## Supplied material

*** Block opens ***

Definition getSetControllerInstructionDataDecoder `{Kit} : Decoder SetControllerInstructionData :=
  asObject (getStructDecoder (
     "discriminator" ~> fixDecoderSize getBytesDecoder 8 ;;
     "controller" ~> getOptionDecoder getAddressDecoder ;; SNil)%fields)
    (fun '(d, (x0, tt)) =>
       MkSetControllerInstructionData d (MkSetControllerInstructionDataArgs x0)).

Definition SetController_ok `{Kit} (v : SetControllerInstructionDataArgs) : Prop :=
  option_ok address_ok (controller v).

Definition SetController_codec `{KitSpec} : ObjectCodec.
Proof.
  refine {| encoder := getSetControllerInstructionDataEncoder; decoder := getSetControllerInstructionDataDecoder;
            object := MkSetControllerInstructionData SET_CONTROLLER_DISCRIMINATOR; object_ok := SetController_ok; tag := SET_CONTROLLER_DISCRIMINATOR |}.
  - object_codec_round_trip.
  - object_codec_tag.
Defined.

Module Accounts.
Record t := Mk {
  owner : AccountMeta; nameRecord : AccountMeta
}.
End Accounts.

Record ParsedSetControllerInstruction := MkParsedSetControllerInstruction {
  programAddress : Address; accounts : Accounts.t; data : SetControllerInstructionData
}.

Definition parseSetControllerInstruction `{Kit} (instruction : Instruction)
    : result JsError ParsedSetControllerInstruction :=
  if (length (Kit.accounts instruction) <? 2)%nat then
    Err (insufficientAccountMetas (Z.of_nat (length (Kit.accounts instruction))) 2)
  else
    '(owner, next) ← getNextAccount (Kit.accounts instruction);
    '(nameRecord, next) ← getNextAccount next;
    data ← decode getSetControllerInstructionDataDecoder (Kit.data instruction);
    Ok (MkParsedSetControllerInstruction (Kit.programAddress instruction)
       (Accounts.Mk owner nameRecord) data).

*** Block closes ***

## Try it
For each entry above, write out an exact copy.

## Task answer
Definition getSetControllerInstructionDataDecoder `{Kit} : Decoder SetControllerInstructionData :=
  asObject (getStructDecoder (
     "discriminator" ~> fixDecoderSize getBytesDecoder 8 ;;
     "controller" ~> getOptionDecoder getAddressDecoder ;; SNil)%fields)
    (fun '(d, (x0, tt)) =>
       MkSetControllerInstructionData d (MkSetControllerInstructionDataArgs x0)).

Definition SetController_ok `{Kit} (v : SetControllerInstructionDataArgs) : Prop :=
  option_ok address_ok (controller v).

Definition SetController_codec `{KitSpec} : ObjectCodec.
Proof.
  refine {| encoder := getSetControllerInstructionDataEncoder; decoder := getSetControllerInstructionDataDecoder;
            object := MkSetControllerInstructionData SET_CONTROLLER_DISCRIMINATOR; object_ok := SetController_ok; tag := SET_CONTROLLER_DISCRIMINATOR |}.
  - object_codec_round_trip.
  - object_codec_tag.
Defined.

Module Accounts.
Record t := Mk {
  owner : AccountMeta; nameRecord : AccountMeta
}.
End Accounts.

Record ParsedSetControllerInstruction := MkParsedSetControllerInstruction {
  programAddress : Address; accounts : Accounts.t; data : SetControllerInstructionData
}.

Definition parseSetControllerInstruction `{Kit} (instruction : Instruction)
    : result JsError ParsedSetControllerInstruction :=
  if (length (Kit.accounts instruction) <? 2)%nat then
    Err (insufficientAccountMetas (Z.of_nat (length (Kit.accounts instruction))) 2)
  else
    '(owner, next) ← getNextAccount (Kit.accounts instruction);
    '(nameRecord, next) ← getNextAccount next;
    data ← decode getSetControllerInstructionDataDecoder (Kit.data instruction);
    Ok (MkParsedSetControllerInstruction (Kit.programAddress instruction)
       (Accounts.Mk owner nameRecord) data).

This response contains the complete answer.